A $\pi^0$ signal is visible but weaker than expected from the SVM. 
Fig.~\ref{fig:nano11} shows an extended two photon invariant mass
distribution, this time the $\gamma \gamma$ system ``recoiling'' against 
the $\pi^0$ which is defined by an invariant mass cut as above. 
According to the Odderon exchange
models, in this plot, a second $\pi^0$
signal is expected in the case of $f_2(1270)$, and an $\eta$ signal
in the case of $a_2^0(1320)$ production. No $\eta$ and less
$\pi^0$'s are seen than expected in OPIUM. 
The expected signals are also shown in the figure.
The data distribution is compatible with the bare background
expectation.
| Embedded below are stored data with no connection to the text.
(* ===== verification/Tx.v ===== *)
(** * Tx: blocks inside a transaction

    The discipline with which fs.c uses bio.c and log.c: read a block, change it, hand it to
    [log_write], release it.  Inside a transaction the file system is the function [V] from
    block numbers to contents that the buffer cache shows; the disk does not change before the
    commit.  [txn] relates a kernel state to [V], to the file system's tables [F], to the
    blocks [P] logged so far and to the buffers [L] held, and every operation of fs.c is
    specified by what it does to these. *)
From stdpp Require Import base list list_numbers gmap strings functions sorting.
From Stdlib Require Import ZArith Lia.
From S2P Require Import Prelude Mem Layout Machine Sched Sleeplock Disk Bio Log.
Local Open Scope Z_scope.

(** All of the kernel that file system operations do not touch. *)
Definition rest (k : kernel) :=
  (nextpid k, initproc k, sema k, ready_process k, schedSelected k, ticks k, kend k, mem k, kmem k, pipes k,
   vm_fixed (vmst k), kcons k, body <$> ptable k, fun n => slocks k (InodeLock n)).

Lemma same_core_rest k k' : same_core k k' -> rest k' = rest k /\ fsys k' = fsys k.
Proof.
  intros H. split.
  - exact (f_equal (fun '(a, b, c, d, e, f, g, h, l, m, n, _, o, p, q) => (a, b, c, d, e, f, g, h, l, m, n, o, p, q)) H).
  - exact (f_equal (fun '(_, _, _, _, _, _, _, _, _, _, _, f, _, _, _) => f) H).
Qed.

Definition tx_frame (k k' : kernel) : Prop :=
  rest k' = rest k /\ disk k' = disk k /\ dwrites k' = dwrites k /\ log_fixed (klog k') = log_fixed (klog k).

#[export] Instance tx_frame_preorder : PreOrder tx_frame.
Proof.
  split; [done|]. unfold tx_frame. intros k1 k2 k3 (?&?&?&?) (?&?&?&?). split_and!; congruence.
Qed.

(** A buffer held: locked by the process, with the contents of block [n]. *)
Definition holds (k : kernel) (x : nat * Z) : Prop :=
  caches k x.1 x.2 /\ bvalid (buf_at k x.1) = true /\
  (bdirty (buf_at k x.1) = false -> bdata (buf_at k x.1) = disk k 1 x.2).

(** What the cache depends on. *)
Lemma cache_ok_frame L k k' :
  bufs k' = bufs k -> lru k' = lru k -> slocks k' = slocks k -> disk k' = disk k -> cache_ok L k -> cache_ok L k'.
Proof.
  intros Hb Hl Hs Hd []. split; try (by rewrite ?Hb, ?Hl); unfold caches, buf_at in *; rewrite ?Hb, ?Hs, ?Hd; done.
Qed.

Lemma view_frame k k' n : bufs k' = bufs k -> disk k' = disk k -> view k' n = view k n.
Proof. intros Hb Hd. unfold view, buf_at. by rewrite Hb, Hd. Qed.

Lemma holds_frame k k' x : bufs k' = bufs k -> disk k' = disk k -> holds k x -> holds k' x.
Proof. intros Hb Hd. unfold holds, caches, buf_at. by rewrite Hb, Hd. Qed.

Section txn.
Context {D : BlockDriver} {DL : BlockDriverLaws D} (fuel : nat) (k0 : kernel) (i : nat).

Record txn (L : list (nat * Z)) (P : gset Z) (V : Z -> list Z) (F : fsstate) (k : kernel) : Prop := {
  tx_cache : cache_state i L.*1 k;
  tx_held : Forall (holds k) L;
  tx_frame_ : tx_frame k0 k;
  tx_fsys : fsys k = F;
  tx_reads n : view k n = V n;
  tx_lhn : 0 <= lhn (klog k) <= LOGSIZE;
  tx_lhblock : length (lhblock (klog k)) = Z.to_nat LOGSIZE;
  tx_pending : list_to_set (pending (klog k)) = P;
  tx_nodup : NoDup (pending (klog k));
  tx_dirty b : (b < NBUF)%nat -> bdirty (buf_at k b) = true -> bblockno (buf_at k b) ∈ P;
  tx_pinned n : n ∈ P -> dirty k n;
}.

(** How many blocks can be logged: none outside a transaction. *)
Definition log_cap : Z :=
  if outstanding (klog k0) <? 1 then 0 else Z.min (LOGSIZE - 1) (lsize (klog k0) - 1).

(** One more block can be logged, and one more buffer taken while one is held. *)
Definition fits (P : gset Z) : Prop := Z.of_nat (size P) < log_cap.

Lemma fits_log L P V F k : txn L P V F k -> fits P ->
  Z.of_nat (size P) < LOGSIZE - 1 /\ Z.of_nat (size P) < lsize (klog k) - 1 /\ 1 <= outstanding (klog k).
Proof.
  intros H. destruct (tx_frame_ _ _ _ _ _ H) as (_ & _ & _ & Hl). unfold log_fixed in Hl. simplify_eq.
  unfold fits, log_cap. destruct (Z.ltb_spec (outstanding (klog k0)) 1); intros; split_and!; lia.
Qed.

Lemma tx_size L P V F k : txn L P V F k -> lhn (klog k) = Z.of_nat (size P).
Proof.
  intros H. rewrite <- (tx_pending _ _ _ _ _ H), size_list_to_set by apply (tx_nodup _ _ _ _ _ H).
  unfold pending. rewrite length_take, (tx_lhblock _ _ _ _ _ H). pose proof (tx_lhn _ _ _ _ _ H). lia.
Qed.

(** The dirty buffers hold different blocks of the transaction. *)
Lemma tx_dirty_size L P V F k : txn L P V F k -> (length (dirty_bufs k) <= size P)%nat.
Proof.
  intros H. pose proof (tx_cache _ _ _ _ _ H) as (_ & _ & Hok).
  assert (forall b, b ∈ dirty_bufs k -> (b < NBUF)%nat /\ bdirty (buf_at k b) = true) as Hd.
  { intros b Hb. apply list_elem_of_filter in Hb as [Hb Hs]. apply elem_of_seq in Hs. split; [lia|done]. }
  assert (NoDup ((fun b => bblockno (buf_at k b)) <$> dirty_bufs k)) as Hnd.
  { apply NoDup_fmap_2_strong; [|apply NoDup_filter, NoDup_seq]. intros b b' Hb Hb' E.
    destruct (Hd b Hb) as [Hlt Hdb], (Hd b' Hb') as [Hlt' Hdb'].
    apply (co_unique _ _ Hok b b' (bblockno (buf_at k b))); split_and!; try done.
    - by apply (co_dirty _ _ Hok).
    - by apply (co_dirty _ _ Hok). }
  rewrite <- (length_fmap (fun b => bblockno (buf_at k b))), <- (size_list_to_set (C := gset Z)) by done.
  apply subseteq_size. intros n Hn. apply elem_of_list_to_set, list_elem_of_fmap in Hn as (b & -> & Hb).
  destruct (Hd b Hb). by apply (tx_dirty _ _ _ _ _ H).
Qed.

Lemma tx_room L P V F k n : txn L P V F k -> (length L + size P < NBUF)%nat -> room L.*1 k n.
Proof.
  intros H Hs. right. rewrite length_fmap. pose proof (tx_dirty_size _ _ _ _ _ H). lia.
Qed.

(** A held buffer has the contents of its block. *)
Lemma tx_data L P V F k b n : txn L P V F k -> (b, n) ∈ L -> bdata (buf_at k b) = V n.
Proof.
  intros H Hb. pose proof (tx_held _ _ _ _ _ H) as Hh. rewrite Forall_forall in Hh.
  destruct (Hh _ Hb) as (Hc & Hv & _). rewrite <- (tx_reads _ _ _ _ _ H). symmetry.
  by eapply view_cached; [apply (tx_cache _ _ _ _ _ H)|..].
Qed.

Lemma tx_bread L P V F k n :
  (0 < fuel)%nat -> txn L P V F k -> n < FSSIZE -> n ∉ L.*2 -> (length L + size P < NBUF)%nat ->
  returns (alone idle (bread fuel 1 n k)) (fun b k' => txn ((b, n) :: L) P V F k').
Proof using DL.
  intros Hfuel H Hn HnL Hs. pose proof (tx_held _ _ _ _ _ H) as Hh. rewrite Forall_forall in Hh.
  assert (forall b, b ∈ L.*1 -> ~ caches k b n) as HL.
  { intros b Hb (_ & _ & Hbn). apply list_elem_of_fmap in Hb as ([b' n'] & -> & Hb). simpl in Hbn.
    destruct (Hh _ Hb) as ((_ & _ & Hn') & _). simpl in Hn'. apply HnL, list_elem_of_fmap.
    exists (b', n'). split; [simpl; congruence|done]. }
  eapply returns_mono; [by apply (bread_spec fuel Hfuel i L.*1 k n (tx_cache _ _ _ _ _ H) Hn HL), (tx_room _ _ _ _ _ _ H)|].
  intros b k' (Hc' & Hcb & Hv & Hbd & Hdi & Hdc & Hcl & Ho & Hvw & Hd & Hw & Hlg & Hco).
  apply same_core_rest in Hco as [Hr Hfs].
  assert (b ∉ L.*1) as HbL. { destruct Hc' as (_ & _ & Hok). by apply co_nodup, NoDup_cons in Hok as [? _]. }
  split; rewrite ?Hlg; try apply H.
  - done.
  - constructor; [split_and!; simpl; [done|done|intros Hb; rewrite Hd; by apply Hcl]|].
    apply Forall_forall. intros [b' n'] Hb'. destruct (Hh _ Hb') as (Hc & Hv' & Hcl').
    assert (b' <> b) as Hne. { intros ->. apply HbL, list_elem_of_fmap. by exists (b, n'). }
    unfold holds, caches. simpl in *. rewrite !(Ho b'), Hd by done. done.
  - transitivity k; [apply H|]. split_and!; congruence.
  - rewrite Hfs. apply H.
  - intros m. rewrite Hvw. apply H.
  - intros b' Hlt Hb'. destruct (decide (b' = b)) as [->|Hne].
    + rewrite Hdi in Hb'. destruct (Hdc Hb') as (_ & _ & Hbn). destruct Hcb as (_ & _ & Hbn').
      rewrite Hbn', <- Hbn. apply (tx_dirty _ _ _ _ _ H); done.
    + rewrite Ho in Hb' |- * by done. by apply (tx_dirty _ _ _ _ _ H).
  - intros m Hm. apply (bread_dirty k k' b n); try done. by apply (tx_pinned _ _ _ _ _ H).
Qed.

Lemma tx_brelse L P V F k b n : txn ((b, n) :: L) P V F k ->
  returns (brelse b k) (fun _ k' => txn L P V F k').
Proof using DL.
  intros H. pose proof (tx_held _ _ _ _ _ H) as Hh.
  apply Forall_cons in Hh as [(Hc & Hv & Hcl) Hh]. rewrite Forall_forall in Hh. simpl in *.
  pose proof (tx_cache _ _ _ _ _ H) as Hst. simpl in Hst.
  assert (b ∉ L.*1) as HbL. { destruct Hst as (_ & _ & Hok). by apply co_nodup, NoDup_cons in Hok as [? _]. }
  eapply returns_mono; [by apply (brelse_spec i L.*1 k b n Hst Hc)|].
  intros _ k' (Hst' & Hb & Ho & Hvw & Hd & Hw & Hlg & Hco).
  apply same_core_rest in Hco as [Hr Hfs].
  split; rewrite ?Hlg; try apply H.
  - done.
  - apply Forall_forall. intros [b' n'] Hb'. destruct (Hh _ Hb') as (Hc' & Hv' & Hcl').
    assert (b' <> b) as Hne. { intros ->. apply HbL, list_elem_of_fmap. by exists (b, n'). }
    unfold holds, caches. simpl in *. rewrite !(Ho b'), Hd by done. done.
  - transitivity k; [apply H|]. split_and!; congruence.
  - rewrite Hfs. apply H.
  - intros m. rewrite Hvw. apply H.
  - intros b' Hlt. destruct (decide (b' = b)) as [->|Hne].
    + rewrite Hb. simpl. by apply (tx_dirty _ _ _ _ _ H).
    + rewrite Ho by done. by apply (tx_dirty _ _ _ _ _ H).
  - intros m Hm. destruct (tx_pinned _ _ _ _ _ H m Hm) as (b' & Hc1 & Hd1). exists b'. unfold caches in *.
    destruct (decide (b' = b)) as [->|Hne]; [by rewrite Hb|by rewrite Ho].
Qed.

(** Changing a held buffer and logging it changes the block. *)
Lemma tx_log_write L P V F k b n f :
  txn L P V F k -> (b, n) ∈ L -> fits P ->
  returns ((set_data b f ;; log_write b) k) (fun _ k' => txn L ({[n]} ∪ P) (<[n := f (V n)]> V) F k').
Proof using DL.
  intros H Hb Hfit. pose proof (tx_held _ _ _ _ _ H) as Hh. rewrite Forall_forall in Hh.
  destruct (Hh _ Hb) as (Hc & Hv & _). simpl in Hc, Hv. pose proof Hc as (Hlt & Hdev & Hbn).
  destruct (tx_cache _ _ _ _ _ H) as (Hs & Hdr & Hok). pose proof (co_len _ _ Hok) as Hlen.
  assert (b ∈ L.*1) as HbL by (apply list_elem_of_fmap; by exists (b, n)).
  pose proof (tx_size _ _ _ _ _ H) as Hsz. destruct (fits_log _ _ _ _ _ H Hfit) as (Hf1 & Hf2 & Hf3).
  unfold set_data. kunfold. cbn [obind]. set (k1 := upd_buf b _ k).
  assert (klog k1 = klog k) as Hl1 by done.
  assert (forall b', buf_at k1 b' = if decide (b' = b) then buf_at k b <| bdata ::= f |> else buf_at k b') as Hat1
    by (intros b'; apply buf_at_upd; lia).
  assert (LogLock ∉ held k1) as Hh1 by (change (held k1) with (held k); destruct Hs as [-> _]; apply not_elem_of_nil).
  pose proof (log_write_cases b k1 Hh1) as Hlw. rewrite Hl1 in Hlw.
  specialize (Hlw ltac:(apply H) (tx_lhblock _ _ _ _ _ H)). cbv zeta in Hlw. unfold returns.
  destruct (log_write b k1) as [[] k'|m| | |]; try done;
    [|destruct Hlw as [[Hx _]|[Hx _]]; lia].
  destruct Hlw as (_ & _ & _ & Hp & Hnd & Hk & Hln & Hlb & Hlf).
  rewrite Hat1, decide_True in Hp by done. simpl in Hp. rewrite Hbn in Hp.
  set (g := fun x => x <| bdata ::= f |> <| bdirty := true |>).
  assert (k' = upd_buf b g k <| klog := klog k' |>) as Hk'.
  { rewrite Hk at 1. unfold k1, upd_buf, g. apply kernel_eq; try reflexivity.
    simpl. by rewrite alter_alter. }
  destruct (upd_locked_ok L.*1 k b g n Hok HbL Hc Hv) as [Hok2 Hv2]; [done|].
  set (k2 := upd_buf b g k) in *.
  assert (forall b', buf_at k' b' = if decide (b' = b) then g (buf_at k b) else buf_at k b') as Hat
    by (intros b'; rewrite Hk'; apply (buf_at_upd b g k b'); lia).
  assert (bufs k' = bufs k2 /\ disk k' = disk k) as [Hb' Hd'] by (by rewrite Hk').
  assert (list_to_set (pending (klog k')) = {[n]} ∪ P) as HP.
  { rewrite Hp, <- (tx_pending _ _ _ _ _ H). case_bool_decide; set_solver. }
  clear Hp. split; try done.
  - rewrite Hk'. split; [by apply (solo_same i k)|]. split; [by apply (drv_ok_frame k)|].
    by apply (cache_ok_frame _ k2).
  - apply Forall_forall. intros [b' n'] Hx. destruct (Hh _ Hx) as (Hc' & Hv' & Hcl').
    cbn [fst snd] in Hc', Hv', Hcl'. unfold holds, caches. cbn [fst snd]. rewrite Hat, Hd'.
    destruct (decide (b' = b)) as [->|]; [|done]. split_and!; try done; apply Hc'.
  - transitivity k; [apply H|]. split_and!; try done; by rewrite Hk'.
  - rewrite Hk'. apply H.
  - intros m. rewrite (view_frame k2 k' m Hb' Hd'), Hv2.
    case_bool_decide as E; [subst m; rewrite fn_lookup_insert; simpl|rewrite fn_lookup_insert_ne by done; apply H].
    f_equal. by eapply tx_data.
  - apply Hnd, H.
  - intros b' Hb1 Hb2. rewrite Hat in Hb2 |- *. case_decide as E; [simpl; rewrite Hbn; set_solver|].
    apply elem_of_union_r. by apply (tx_dirty _ _ _ _ _ H).
  - intros m Hm. assert (m = n \/ m ∈ P) as [->|Hm'] by set_solver.
    + exists b. unfold caches. by rewrite !Hat, !decide_True.
    + destruct (tx_pinned _ _ _ _ _ H m Hm') as (b' & Hc1 & Hd1). exists b'. unfold caches in *. rewrite !Hat.
      destruct (decide (b' = b)) as [->|Hne]; done.
Qed.

(** Changing the file system's tables in memory. *)
Lemma tx_tables L P V F k f : txn L P V F k -> txn L P V (f F) (k <| fsys ::= f |>).
Proof using DL.
  intros H. destruct (tx_cache _ _ _ _ _ H) as (Hs & Hdr & Hok). split; try apply H.
  - split; [by apply (solo_same i k)|]. split; [by apply (drv_ok_frame k)|]. by apply (cache_ok_frame _ k).
  - simpl. by rewrite (tx_fsys _ _ _ _ _ H).
Qed.

Lemma tx_read_block L P V F k n :
  (0 < fuel)%nat -> txn L P V F k -> n < FSSIZE -> n ∉ L.*2 -> (length L + size P < NBUF)%nat ->
  forall {A} (m : nat -> K A) Q,
  (forall b k', txn ((b, n) :: L) P V F k' -> bdata (buf_at k' b) = V n -> returns (alone idle (m b k')) Q) ->
  returns (alone idle ((bread fuel 1 n ≫= m) k)) Q.
Proof using DL.
  intros Hfuel H Hn HnL Hs A m Q Hm. eapply alone_bind; [by apply tx_bread|].
  intros b k' H'. apply Hm; [done|]. by apply (tx_data _ _ _ _ _ _ _ H'), list_elem_of_here.
Qed.

Lemma tx_update L P V F k b n f :
  txn L P V F k -> (b, n) ∈ L -> fits P ->
  forall {A} (m : K A) Q,
  (forall k', txn L ({[n]} ∪ P) (<[n := f (V n)]> V) F k' -> returns (alone idle (m k')) Q) ->
  returns (alone idle ((set_data b f ;; log_write b ;; m) k)) Q.
Proof using DL.
  intros H Hb Hf A m Q Hm. destruct (returns_Ret _ _ (tx_log_write L P V F k b n f H Hb Hf)) as ([] & k' & E & H').
  unfold mbind, K_bind in E |- *. unfold set_data, modify in *. cbn [obind] in *. rewrite E. cbn [obind]. by apply Hm.
Qed.

Lemma tx_release L P V F k b n : txn ((b, n) :: L) P V F k ->
  forall {A} (m : K A) Q,
  (forall k', txn L P V F k' -> returns (alone idle (m k')) Q) ->
  returns (alone idle ((brelse b ;; m) k)) Q.
Proof using DL.
  intros H A m Q Hm. eapply alone_bind; [by apply alone_returns, (tx_brelse _ _ _ _ _ _ _ H)|].
  intros [] k' H'. by apply Hm.
Qed.
End txn.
The same conclusion can be drawn from
the $\pi^0$ - $\eta$ invariant mass distribution shown in 
Fig.~\ref{fig:nano12} where the $\pi^0$ mass range
definition is as above, and the
$\eta$ region is defined by $|m_{\gamma \gamma} - m_{\eta,\text{PDG}}| 
< 100$ MeV/c$^2$. The signal prediction from the SVM is added. 
Again, the data
distribution is compatible with the background expectation.
Finally, the two $\pi^0$ invariant mass distribution is presented in
Fig.~\ref{fig:nano13}. The data is shown together with the background
Monte Carlo expectation and the $f_2(1270)$ SVM prediction.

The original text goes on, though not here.